– ¿Ahora se estudia a domicilio, tirado en la cama? No contesto nada. No vale la pena:

una vez perdido el estado de gracia ya no se recobra, igual que no se recobra la voz aguda de la niñez ni la cara lisa sin granos ni bozo ni las piernas sin pelos, ni el risueño derecho a no hacer nada mientras todo el mundo se rinde a las obligaciones agrias del trabajo. Hace sólo unos años mi abuelo me habría levantado en volandas y me habría montado con grandes fiestas sobre la burra y me habría hecho la broma de quitarse la boina y pedirme que le diera golpes en la calva, para comprobar que estaba hueca como una botija, o habría sacado por sorpresa la lengua por debajo de la sonrisa enorme de sus dientes postizos y apretados, la lengua del mismo color rosa suave que sus falsas encías. Ahora me mira como si no me reconociera, advirtiendo indicios desalentadores o alarmantes en casi todo lo que hago, en mi estatura desgarbada que de un año para otro ya se mide con la suya, en mi poca disposición para el trabajo, que él imagina agravada por la indulgencia y la falta de autoridad de mi padre.

– Tienes que ir a casa de Baltasar -dice gravemente mi abuelo-. Ha mandado razón de que quiere verte.

– ¿Pero no estaba muriéndose? -A ése no lo mata ni un rayo -dice mi abuelo, murmura más bien, sin dirigirse a mí, apretando la cincha de la burra, que lanza un suspiro quejumbroso. Luego cambia el tono y me mira con una expresión muy seria en su boca grande y apretada, en sus ojos muy claros-. Dice que quiere que le ayudes a hacer unas cuentas.

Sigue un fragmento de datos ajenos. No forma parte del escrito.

(* ===== verification/Openapi.v ===== *)
(** * Openapi: the document of the RPC interface

    [tools/gen-openapi.go] writes an OpenAPI document from a table of endpoints: it
    groups them by tag, sorts each group by name and fills a template.  The table,
    the order and the text the template gives are modelled line by line; the
    theorems compare the document with the routes the node registers. *)
From stdpp Require Import base list strings sorting.
From Stdlib Require Import ZArith Lia.
From S2P Require Import Prelude Rpc.

Record Parameter_ := MkParameter {
  pm_Name : string;
  pm_Type : string;
  pm_Required : bool;
  pm_Description : string;
}.

Record Endpoint := MkEndpoint {
  ep_Name : string;
  ep_Method : string;
  ep_Description : string;
  ep_Parameters : list Parameter_;
  ep_Response : string;
  ep_Tag : string;
}.

(** ** The table *)

Definition endpoints1 : list Endpoint := [
  MkEndpoint "account" "GET" "Query account information by address"
    [MkParameter "addr" "string" true "Account address (hex bytes)";
      MkParameter "height" "integer" false "Block height (default: latest)"] "QueryResult" EmptyString;
  MkEndpoint "delegatee" "GET" "Query delegatee information by address"
    [MkParameter "addr" "string" true "Delegatee address (hex bytes)";
      MkParameter "height" "integer" false "Block height (default: latest)"] "QueryResult" EmptyString;
  MkEndpoint "stakes" "GET" "Query stakes information by address"
    [MkParameter "addr" "string" true "Address (hex bytes)";
      MkParameter "height" "integer" false "Block height (default: latest)"] "QueryResult" EmptyString;
  MkEndpoint "stakes/total_power" "GET" "Query total staking power"
    [MkParameter "height" "integer" false "Block height (default: latest)"] "QueryResult" EmptyString;
  MkEndpoint "stakes/voting_power" "GET" "Query total voting power"
    [MkParameter "height" "integer" false "Block height (default: latest)"] "QueryResult" EmptyString;
  MkEndpoint "reward" "GET" "Query reward information by address"
    [MkParameter "addr" "string" true "Address (hex bytes)";
      MkParameter "height" "integer" false "Block height (default: latest)"] "QueryResult" EmptyString;
  MkEndpoint "total_supply" "GET" "Query total token supply"
    [MkParameter "height" "integer" false "Block height (default: latest)"] "QueryResult" EmptyString;
  MkEndpoint "total_txfee" "GET" "Query total transaction fees"
    [] "QueryResult" EmptyString;
  MkEndpoint "proposals" "GET" "Query proposal information"
    [MkParameter "txhash" "string" true "Transaction hash (hex bytes)";
      MkParameter "height" "integer" false "Block height (default: latest)"] "QueryResult" EmptyString;
  MkEndpoint "proposal" "GET" "Query proposal information"
    [MkParameter "txhash" "string" true "Transaction hash (hex bytes)";
      MkParameter "height" "integer" false "Block height (default: latest)"] "QueryResult" EmptyString;
  MkEndpoint "rule" "GET" "Query governance parameters (deprecated, use gov_params)"
    [MkParameter "height" "integer" false "Block height (default: latest)"] "QueryResult" EmptyString;
  MkEndpoint "gov_params" "GET" "Query governance parameters"
    [MkParameter "height" "integer" false "Block height (default: latest)"] "QueryResult" EmptyString;
  MkEndpoint "subscribe" "GET" "Subscribe to events (WebSocket only)"
    [MkParameter "query" "string" true "Event query string"] "ResultSubscribe" EmptyString;
  MkEndpoint "unsubscribe" "GET" "Unsubscribe from events (WebSocket only)"
    [MkParameter "query" "string" true "Event query string"] "ResultUnsubscribe" EmptyString;
  MkEndpoint "tx_search" "GET" "Search transactions"
    [MkParameter "query" "string" true "Search query";
      MkParameter "prove" "boolean" false "Include proof";
      MkParameter "page" "integer" false "Page number";
      MkParameter "per_page" "integer" false "Results per page";
      MkParameter "order_by" "string" false "Order by (asc/desc)"] "ResultTxSearch" EmptyString
]%string.

Definition endpoints2 : list Endpoint := [
  MkEndpoint "validators" "GET" "Query validators"
    [MkParameter "height" "integer" false "Block height (default: latest)";
      MkParameter "page" "integer" false "Page number";
      MkParameter "per_page" "integer" false "Results per page"] "ResultValidators" EmptyString;
  MkEndpoint "vm_call" "GET" "Call VM (read-only)"
    [MkParameter "addr" "string" true "Caller address (hex bytes)";
      MkParameter "to" "string" true "Contract address (hex bytes)";
      MkParameter "height" "integer" false "Block height (default: latest)";
      MkParameter "data" "string" true "Call data (hex bytes)"] "QueryResult" EmptyString;
  MkEndpoint "vm_estimate_gas" "GET" "Estimate gas for VM call"
    [MkParameter "addr" "string" true "Caller address (hex bytes)";
      MkParameter "to" "string" true "Contract address (hex bytes)";
      MkParameter "height" "integer" false "Block height (default: latest)";
      MkParameter "data" "string" true "Call data (hex bytes)"] "QueryResult" EmptyString;
  MkEndpoint "txn" "GET" "Query transaction information"
    [] "QueryResult" EmptyString;
  MkEndpoint "health" "GET" "Check node health"
    [] "ResultHealth" EmptyString;
  MkEndpoint "status" "GET" "Get node status"
    [] "ResultStatus" EmptyString;
  MkEndpoint "net_info" "GET" "Get network info"
    [] "ResultNetInfo" EmptyString;
  MkEndpoint "blockchain" "GET" "Get blockchain info between min and max height"
    [MkParameter "minHeight" "integer" false "Minimum block height";
      MkParameter "maxHeight" "integer" false "Maximum block height"] "ResultBlockchainInfo" EmptyString;
  MkEndpoint "genesis" "GET" "Get genesis file"
    [] "ResultGenesis" EmptyString;
  MkEndpoint "genesis_chunked" "GET" "Get genesis file in chunks"
    [MkParameter "chunk" "integer" true "Chunk number"] "ResultGenesisChunk" EmptyString;
  MkEndpoint "block" "GET" "Get block at a given height"
    [MkParameter "height" "integer" false "Block height (default: latest)"] "ResultBlock" EmptyString;
  MkEndpoint "block_by_hash" "GET" "Get block by hash"
    [MkParameter "hash" "string" true "Block hash (hex bytes)"] "ResultBlock" EmptyString;
  MkEndpoint "block_results" "GET" "Get ABCI results for a block"
    [MkParameter "height" "integer" false "Block height (default: latest)"] "ResultBlockResults" EmptyString;
  MkEndpoint "commit" "GET" "Get block commit at a given height"
    [MkParameter "height" "integer" false "Block height (default: latest)"] "ResultCommit" EmptyString;
  MkEndpoint "check_tx" "GET" "Check transaction validity"
    [MkParameter "tx" "string" true "Transaction bytes (hex encoded)"] "ResultCheckTx" EmptyString;
  MkEndpoint "tx" "GET" "Get transaction by hash"
    [MkParameter "hash" "string" true "Transaction hash (hex bytes)";
      MkParameter "prove" "boolean" false "Include proof"] "ResultTx" EmptyString
]%string.

Definition endpoints3 : list Endpoint := [
  MkEndpoint "block_search" "GET" "Search for blocks"
    [MkParameter "query" "string" true "Search query";
      MkParameter "page" "integer" false "Page number";
      MkParameter "per_page" "integer" false "Results per page";
      MkParameter "order_by" "string" false "Order by (asc/desc)"] "ResultBlockSearch" EmptyString;
  MkEndpoint "consensus_params" "GET" "Get consensus parameters"
    [MkParameter "height" "integer" false "Block height (default: latest)"] "ResultConsensusParams" EmptyString;
  MkEndpoint "consensus_state" "GET" "Get consensus state"
    [] "ResultConsensusState" EmptyString;
  MkEndpoint "dump_consensus_state" "GET" "Dump consensus state"
    [] "ResultDumpConsensusState" EmptyString;
  MkEndpoint "unconfirmed_txs" "GET" "Get unconfirmed transactions"
    [MkParameter "limit" "integer" false "Maximum number of txs to return"] "ResultUnconfirmedTxs" EmptyString;
  MkEndpoint "num_unconfirmed_txs" "GET" "Get number of unconfirmed transactions"
    [] "ResultNumUnconfirmedTxs" EmptyString;
  MkEndpoint "broadcast_tx_commit" "GET" "Broadcast transaction and wait for commit"
    [MkParameter "tx" "string" true "Transaction bytes (hex encoded)"] "ResultBroadcastTxCommit" EmptyString;
  MkEndpoint "broadcast_tx_sync" "GET" "Broadcast transaction synchronously"
    [MkParameter "tx" "string" true "Transaction bytes (hex encoded)"] "ResultBroadcastTx" EmptyString;
  MkEndpoint "broadcast_tx_async" "GET" "Broadcast transaction asynchronously"
    [MkParameter "tx" "string" true "Transaction bytes (hex encoded)"] "ResultBroadcastTx" EmptyString;
  MkEndpoint "abci_query" "GET" "Query the application"
    [MkParameter "path" "string" true "Query path";
      MkParameter "data" "string" false "Query data (hex bytes)";
      MkParameter "height" "integer" false "Block height (default: latest)";
      MkParameter "prove" "boolean" false "Include proof"] "ResultABCIQuery" EmptyString;
  MkEndpoint "abci_info" "GET" "Get ABCI application info"
    [] "ResultABCIInfo" EmptyString;
  MkEndpoint "broadcast_evidence" "GET" "Broadcast evidence of misbehavior"
    [MkParameter "evidence" "string" true "Evidence JSON"] "ResultBroadcastEvidence" EmptyString
]%string.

– ¿Pues no tiene un administrador? -Dice que no se fía -ahora mi abuelo le pone la jáquima a la burra, que ladea la cabeza, molesta, y parece mirar a su dueño con resignación y rencor-. Parece que ha venido un manchego a venderle unos quesos y como está algo mareado por las pastillas y las inyecciones tendrá miedo de que se aprovechen y lo engañen.